New research commissioned by Diabetes UK – and conducted by economists at the University of York – estimates that the direct cost of diabetes to the NHS in 2021/2022 was £10.7 billion.

This was equivalent to 6 percent of the total UK healthcare budget and more than £9.8 billion in 2012.

About 80 percent of these costs were due to diabetes-related complications, such as problems with the kidneys, eyes, circulation and nerve damage in 2012.

Improvements in blood sugar control have reduced this figure to 60 per cent in 2021, the latest year available, but it still means the NHS is spending £6.2 billion a year on ‘potentially preventable complications’, according to Diabetes UK.

Teacher, 56, develops eye disease after diabetes complication

Kim Steer, 56, from Yeovil, Somerset, was diagnosed with type 1 diabetes when she was 19.

She has diabetic retinopathy, an eye disease that occurs when your blood sugar and blood pressure are consistently high.

Mrs Steer, a teacher, said: ‘My diabetes has caused me to lose some of my sight.

‘These complications came as a big shock and I have had to make some major adjustments as I need to continue my teaching.

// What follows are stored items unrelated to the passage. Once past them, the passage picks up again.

(** ** Hoare triples: [Q] after a success, [I] after an error *)

Definition triple {S E A} (I P : S -> Prop) (m : stateful S E A) (Q : A -> S -> Prop) : Prop :=
  forall s, P s -> match m s with (Ok a, s') => Q a s' | (Err _, s') => I s' end.

Section Triples.
Context {S E : Type} (I : S -> Prop).

Lemma triple_bind {A B} P (m : stateful S E A) (k : A -> stateful S E B) (Q : A -> S -> Prop) T :
  triple I P m Q -> (forall a, triple I (Q a) (k a) T) -> triple I P (m ≫= k) T.
Proof.
  intros Hm Hk s HP. specialize (Hm s HP). unfold mbind, stateful_bind. destruct (m s) as [[a|e] s']; [by apply Hk|done].
Qed.

Lemma triple_conseq {A} (P P' : S -> Prop) (m : stateful S E A) (Q Q' : A -> S -> Prop) :
  triple I P m Q -> (forall s, P' s -> P s) -> (forall a s, Q a s -> Q' a s) -> triple I P' m Q'.
Proof. intros Hm HP HQ s Hs. specialize (Hm s (HP s Hs)). destruct (m s) as [[a|e] s']; [by apply HQ|done]. Qed.

Lemma triple_ret {A} P (a : A) : triple (E := E) I P (mret a) (fun _ => P).
Proof. by intros s HP. Qed.

Lemma triple_lift {A} P (r : result E A) : (forall s, P s -> I s) -> triple I P (lift r) (fun a s => r = Ok a /\ P s).
Proof. intros HI s HP. unfold lift. destruct r; [by split|by apply HI]. Qed.

Lemma triple_modify P (f : S -> S) : triple (E := E) I P (modify f) (fun _ s => exists s0, P s0 /\ s = f s0).
Proof. intros s HP. by exists s. Qed.

(** What is true of every outcome. *)
Lemma triple_snd {A} P (m : stateful S E A) Q s : triple I P m Q -> (forall a s, Q a s -> I s) -> P s -> I (snd (m s)).
Proof. intros Hm HQ HP. specialize (Hm s HP). destruct (m s) as [[a|e] s']; cbn; [by apply (HQ a)|done]. Qed.

Lemma triple_for_each {A} (f : A -> stateful S E unit) (J : list A -> S -> Prop) l :
  (forall x l', triple I (J (x :: l')) (f x) (fun _ => J l')) -> triple I (J l) (for_each f l) (fun _ => J []).
Proof.
  intros Hf. induction l as [|x l IH]; [apply triple_ret|]. eapply triple_bind; [apply Hf|]. intros []. exact IH.
Qed.
End Triples.
(* ===== verification/RecordTable.v ===== *)
(** * Record files as tables

    A record file of [BinaryDb] is a list of rows of one size: the abstract
    table, the refinement of it by the filesystem adapter, and the typed tables
    that a lawful codec puts on top. *)

From Stdlib Require Import NArith Lia.
From Stdlib Require Strings.Byte.
From stdpp Require Import base numbers strings gmap list.
From S2P Require Import Prelude Codec FileStore BinaryDb.

(** ** The abstract table *)

Inductive table_op : Type :=
| AppendRecord (record : bytes)
| AppendRecords (records : bytes)
| ReadRecord (record_index : N)
| OverwriteRecord (record_index : N) (record : bytes)
| OverwriteMarker (record_index : N) (marker : Byte.byte)
| RecordCount.

Inductive table_answer : Type :=
| Index (n : N) | Range (start count : N) | Row (record : bytes) | Done.

(** [n] rows of [size] bytes. *)
Fixpoint split_rows (size n : nat) (data : bytes) : list bytes :=
  match n with O => [] | S n => take size data :: split_rows size n (drop size data) end.

(** What each operation answers and leaves behind. *)
Definition table_step (size : N) (op : table_op) (rows : list bytes) : result BinaryDbErrorKind table_answer * list bytes :=
  let n := N.of_nat (length rows) in
  match op with
  | AppendRecord record =>
      if (N.of_nat (length record) =? size)%N then (Ok (Index n), rows ++ [record]) else (Err InvalidDomainData, rows)
  | AppendRecords records =>
      let total := N.of_nat (length records) in
      let count := (total / size)%N in
      if negb (total mod size =? 0)%N || (u32_max <? count)%N then (Err InvalidDomainData, rows)
      else if (count =? 0)%N then (Ok (Range n 0), rows)
      else if (u32_max <? n + count)%N then (Err InvalidDomainData, rows)
      else (Ok (Range n count), rows ++ split_rows (N.to_nat size) (N.to_nat count) records)
  | ReadRecord i => match rows !! N.to_nat i with Some record => (Ok (Row record), rows) | None => (Err MissingData, rows) end
  | OverwriteRecord i record =>
      if negb (N.of_nat (length record) =? size)%N then (Err InvalidDomainData, rows)
      else if (i <? n)%N then (Ok Done, <[N.to_nat i := record]> rows) else (Err MissingData, rows)
  | OverwriteMarker i marker =>
      match rows !! N.to_nat i with
      | Some record => (Ok Done, <[N.to_nat i := marker :: drop 1 record]> rows)
      | None => (Err MissingData, rows)
      end
  | RecordCount => (Ok (Index n), rows)
  end.

(** [append_record], unlike [append_records], does not check that the count
    still fits 32 bits; callers must stay below the limit. *)
Fixpoint within_capacity (size : N) (ops : list table_op) (rows : list bytes) : Prop :=
  match ops with
  | [] => True
  | op :: ops =>
      match op with AppendRecord _ => (N.of_nat (length rows) < u32_max)%N | _ => True end /\
      within_capacity size ops (snd (table_step size op rows))
  end.

Fixpoint table_run (size : N) (ops : list table_op) (rows : list bytes) : list (result BinaryDbErrorKind table_answer) * list bytes :=
  match ops with
  | [] => ([], rows)
  | op :: ops =>
      let '(answer, rows) := table_step size op rows in
      let '(answers, rows) := table_run size ops rows in (answer :: answers, rows)
  end.

(** The same operations on the files; the caller goes on after an error. *)
Definition db_step (fs : LocalBinaryDbFs) (file : BinaryFileId) (write : BinaryWriteContext) (op : table_op) : db table_answer :=
  match op with
  | AppendRecord record => index ← append_record fs file record write; mret (Index index)
  | AppendRecords records => '(start, count) ← append_records fs file records write; mret (Range start count)
  | ReadRecord i => record ← read_record fs file i; mret (Row record)
  | OverwriteRecord i record => _ ← overwrite_record fs file i record write; mret Done
  | OverwriteMarker i marker => _ ← overwrite_record_marker fs file i marker write; mret Done
  | RecordCount => count ← record_count fs file; mret (Index count)
  end.

Fixpoint db_run (fs : LocalBinaryDbFs) (file : BinaryFileId) (write : BinaryWriteContext) (ops : list table_op) (s : io_state)
  : list (result BinaryDbErrorKind table_answer) * io_state :=
  match ops with
  | [] => ([], s)
  | op :: ops =>
      let '(answer, s) := db_step fs file write op s in
      let '(answers, s) := db_run fs file write ops s in (answer :: answers, s)
  end.

Definition table_bytes (file : BinaryFileId) (rows : list bytes) : bytes := to_le_bytes 4 (file_layout_id file) ++ concat rows.

(** The rows of a file; a table that was never written has no file. *)
Definition holds_table (file : BinaryFileId) (path : PathBuf) (d : gmap PathBuf bytes) (rows : list bytes) : Prop :=
  Forall (fun r => N.of_nat (length r) = record_size file) rows /\
  (d !! path = Some (table_bytes file rows) \/ d !! path = None /\ rows = []).

(** ** Rows and bytes *)

Section Rows.
Context (size : nat).
Implicit Types rows : list bytes.

Lemma length_concat_rows rows : Forall (fun r => length r = size) rows -> length (concat rows) = length rows * size.
Proof. induction 1 as [|r rows Hr _ IH]; [done|]. cbn. rewrite length_app, IH, Hr. lia. Qed.

Lemma split_concat_rows rows i row : Forall (fun r => length r = size) rows -> rows !! i = Some row ->
  exists before after, concat rows = before ++ row ++ after /\ length before = i * size /\ length row = size /\
    forall new, concat (<[i := new]> rows) = before ++ new ++ after.
Proof.
  intros Hall Hi. pose proof (lookup_lt_Some _ _ _ Hi) as Hlt. exists (concat (take i rows)), (concat (drop (S i) rows)).
  rewrite <- (take_drop_middle rows i row Hi) at 1. rewrite concat_app. split_and!; [done| | |].
  - rewrite length_concat_rows by (by apply Forall_take). rewrite length_take. lia.
  - by apply (Forall_lookup_1 _ _ _ _ Hall Hi).
  - intros new. rewrite insert_take_drop by done. by rewrite concat_app.
Qed.

Lemma length_split_rows n (data : bytes) : length (split_rows size n data) = n.
Proof. revert data. induction n as [|n IH]; intros data; [done|]. cbn. by rewrite IH. Qed.

Lemma split_rows_concat n (data : bytes) : length data = n * size ->
  concat (split_rows size n data) = data /\ Forall (fun r => length r = size) (split_rows size n data).
Proof.
  revert data. induction n as [|n IH]; intros data Hlen; cbn in *.
  - apply length_zero_iff_nil in Hlen as ->. done.
  - destruct (IH (drop size data)) as [Hc Hf]; [rewrite length_drop; lia|]. rewrite Hc. split; [apply take_drop|].
    constructor; [rewrite length_take; lia|done].
Qed.
End Rows.

Section Refinement.
Context (fs : LocalBinaryDbFs) (file : BinaryFileId) (path : PathBuf) (write : BinaryWriteContext) {du : gmap PathBuf bytes}.
Context (Hpath : file_path_for fs (relative_path file) = Ok path).
Context (Hsize : (0 < record_size file)%N) (Hsize_max : (record_size file <= u32_max)%N) (Hlayout : (file_layout_id file <= u32_max)%N).
Context (Hwrite : ensure_authorized_path write (relative_path file) = Ok tt).
Implicit Types (d : gmap PathBuf bytes) (rows : list bytes).

Let size := N.to_nat (record_size file).

Lemma rows_sized rows : Forall (fun r => N.of_nat (length r) = record_size file) rows <-> Forall (fun r => length r = size) rows.
Proof. unfold size. split; intros H; (eapply Forall_impl; [exact H|]); cbn; lia. Qed.

Lemma length_table rows : Forall (fun r => length r = size) rows -> N.of_nat (length (table_bytes file rows)) = (4 + N.of_nat (length rows) * record_size file)%N.
Proof. intros H. unfold table_bytes. rewrite length_app, length_to_le_bytes, (length_concat_rows size) by done. unfold size. lia. Qed.
(* ===== verification/BinaryIndex.v ===== *)
(** * Index files

    The index files of [ait-core/src/binary_db]: appending a candidate, the
    direct lookup, and the lookup through the cache of a transaction. *)

From Stdlib Require Import NArith Lia.
From Stdlib Require Strings.Byte.
From stdpp Require Import base numbers strings gmap list.
From S2P Require Import Prelude Codec FileStore BinaryDb.

Record BinaryIndexId : Type := mkIndexId {
  index_path : string;
  index_layout_id : N;
  fixed_key_size : option N;
  stores_record_index_plus_one : bool
}.
Definition index_key (index : BinaryIndexId) : PathBuf * N * option N * bool :=
  (components (index_path index), index_layout_id index, fixed_key_size index, stores_record_index_plus_one index).

(** A hash map from index keys to record indexes. *)
Abbreviation candidate_map := (gmap bytes (list N)).

Record BinaryDbReadCache : Type := mkCache {
  layout_ids : gmap (PathBuf * N * N) N;
  record_files : gmap (PathBuf * N * N) (option bytes);
  index_files : gmap (PathBuf * N * option N * bool) (option bytes);
  parsed_index_candidates : gmap (PathBuf * N * option N * bool) candidate_map
}.
Definition empty_cache : BinaryDbReadCache := mkCache ∅ ∅ ∅ ∅.

(** ** Entries *)

(** The record index of a stored one. *)
Definition stored_record_index (index : BinaryIndexId) (stored : N) : result BinaryDbErrorKind N :=
  if stores_record_index_plus_one index then
    if (stored =? 0)%N then Err Corruption else Ok (stored - 1)%N
  else Ok stored.

(** The direct scan: [n] entries with keys of [size] bytes. *)
Fixpoint scan_fixed (index : BinaryIndexId) (key : bytes) (size n : nat) (body : bytes) (candidates : list N)
  : result BinaryDbErrorKind (list N) :=
  match n with
  | O => Ok candidates
  | S n =>
      let stored := from_le_bytes (take 4 (drop size body)) in
      candidates ← (if bool_decide (take size body = key)
                    then record_index ← stored_record_index index stored; Ok (candidates ++ [record_index])
                    else Ok candidates);
      scan_fixed index key size n (drop (size + 4) body) candidates
  end.
Lemma triple_track path : triple txn_inv (fun t => txn_inv t /\ finished t = false) (track_relative_path_for_write fs path) (fun _ => ready path).
Proof.
  unfold track_relative_path_for_write. eapply triple_bind; [apply triple_lift; by intros ? [? _]|]. intros q t (Hq & Ht & Hfin).
  assert (forall t', txn_inv t' -> finished t' = false -> tracked t' q ->
    match track_absolute_file q t' with (Ok _, t'') => ready path t'' | (Err _, t'') => txn_inv t'' end) as Htouch.
  { intros t' Ht' Hfin' Htr. cbn. split; [by apply (txn_inv_ext t')|]. split; [done|]. by exists q. }
  unfold track_absolute_file_for_write, get, mbind, stateful_bind.
  destruct (existsb _ (rollback_files t)) eqn:He.
  - apply existsb_tracked in He. by apply Htouch.
  - assert (~ tracked t q) as Hn by (rewrite <- existsb_tracked, He; done).
    unfold on_files, io, map_error. pose proof (query_disk (fun d => Ok (N.of_nat ∘ length <$> d !! q)) (files t)) as Hd.
    change (query (fun d => Ok (N.of_nat ∘ length <$> d !! q)) (files t)) with (metadata_len q (files t)) in Hd.
    destruct (metadata_len q (files t)) as [[len|e] s1] eqn:Hm; cbn in Hd |- *; [|by apply (txn_inv_ext t)].
    apply query_Ok in Hm as [[= <-] _]. destruct Ht as [Hu Hnil].
    pose proof (undoable_track _ (set_files s1 t) q (undoable_ext _ t (set_files s1 t) Hd eq_refl Hu) Hn) as Hnew.
    cbn in Hnew. rewrite Hd in Hnew.
    set (f := match disk (files t) !! q with Some cur => _ | None => _ end) in Hnew.
    assert (rollback_path f = q) as Hf by (unfold f; by destruct (disk (files t) !! q)).
    assert (match N.of_nat ∘ length <$> disk (files t) !! q with
            | Some len => mkRollbackFile q true len | None => mkRollbackFile q false 0 end = f) as Heq
      by (unfold f; by destruct (disk (files t) !! q)).
    refine (eq_rect_r (fun f' => match track_absolute_file q (set_rollback (rollback_files t ++ [f']) (rollback_records t) (set_files s1 t)) with
      (Ok _, t'') => ready path t'' | (Err _, t'') => txn_inv t'' end) _ Heq).
    apply Htouch; [split; [exact Hnew|cbn; by rewrite Hfin]|done|].
    unfold tracked. cbn. rewrite map_app. apply elem_of_app. right. cbn. rewrite Hf. by left.
Qed.

Lemma triple_appending {A} path (op : BinaryWriteContext -> db A) :
  (forall w q, store_path_for (authority_root fs) path = Ok q -> preserves (only_appends q) (op w)) ->
  triple txn_inv (ready path) (with_context op) (fun _ => txn_inv).
Proof.
  intros Hop t ([Hu Hn] & Hfin & q & Hq & Htr). unfold with_context, get, mbind, stateful_bind, on_files.
  specialize (Hop (write_context t) q Hq (files t)). destruct (op (write_context t) (files t)) as [[a|e] s']; cbn in *;
    (split; [by apply (undoable_appends _ _ _ q)|cbn; by rewrite Hfin]).
Qed.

‘I was told that if I didn’t keep my blood sugar levels at target levels it would affect my eyesight and I would lose more sight.

“But for a while I didn’t get the support I needed to help me do that.”

Ms Steer has since been fitted with a continuous glucose monitor by the NHS to help manage the condition.

She described it as ‘such a turnaround’, adding: ‘My eyes have stabilized and I’m no longer seen in hospital every few months.’

The rest, around £4.4 billion, was spent on diagnosis, GP appointments, eye tests, blood tests, medication, support programs and a specialist diabetes team.

Academics urged health officials to ‘continue investing in the prevention, care and treatment of diabetes to reduce the future costs of complications with population-level interventions, in addition to individual approaches’.

And they warned that the total annual cost to the NHS could rise to £18 billion by 2035 if action is not taken to reduce the number of people developing type 2 diabetes and improve outcomes for everyone living with the disease.

Colette Marshall, CEO of Diabetes UK, said the research ‘paints a grim picture’.

“These complications cause untold hardship for many thousands of people and are in most cases preventable with proper care,” she added. “Getting the right care for people with diabetes can save limbs, vision and lives.

‘But despite some progress, too many people still miss the disease and too many develop diabetes complications.

‘Switching the dial from crisis to preventive care would help reduce the harms of diabetes, allowing people with the condition to live well and ultimately reducing healthcare costs.’

Last year, academics said diabetes cases were likely to ‘grow aggressively’ in every country and among every age group.

An article published in the journal Lancet Diabetes and Endocrinology states that approximately 1.3 billion people will have diabetes by 2050, more than double the 529 million cases in 2021.

Earlier this month, NHS England chief executive Amanda Pritchard said the number of people under 40 at risk of developing type 2 diabetes rose by a quarter last year.

The latest National Diabetes Audit found that by 2023, 3.6 million patients registered with a GP had pre-diabetes – when blood sugar levels are above the normal range, but not high enough to be diagnosed.

This is an increase of 549,000, or 18 percent, compared to the previous twelve months.

Among young people under 40, this figure rose by almost a quarter, from 173,166 in 2022 to 216,440 last year.

Nick Hex, associate director for the NHS and public sector at the York Health Economics Consortium, said: ‘Diabetes is a debilitating and serious condition that affects people on many different levels every day.

‘It remains very expensive for the NHS, and the majority of that cost continues to be spent on potentially avoidable complications.

‘Increased investment in new medicines and technologies that help people better manage their condition is contributing to some of the high ongoing costs, but the rise in type 2 diabetes under 40s is of particular concern and there needs to be continued attention to prevention strategies.’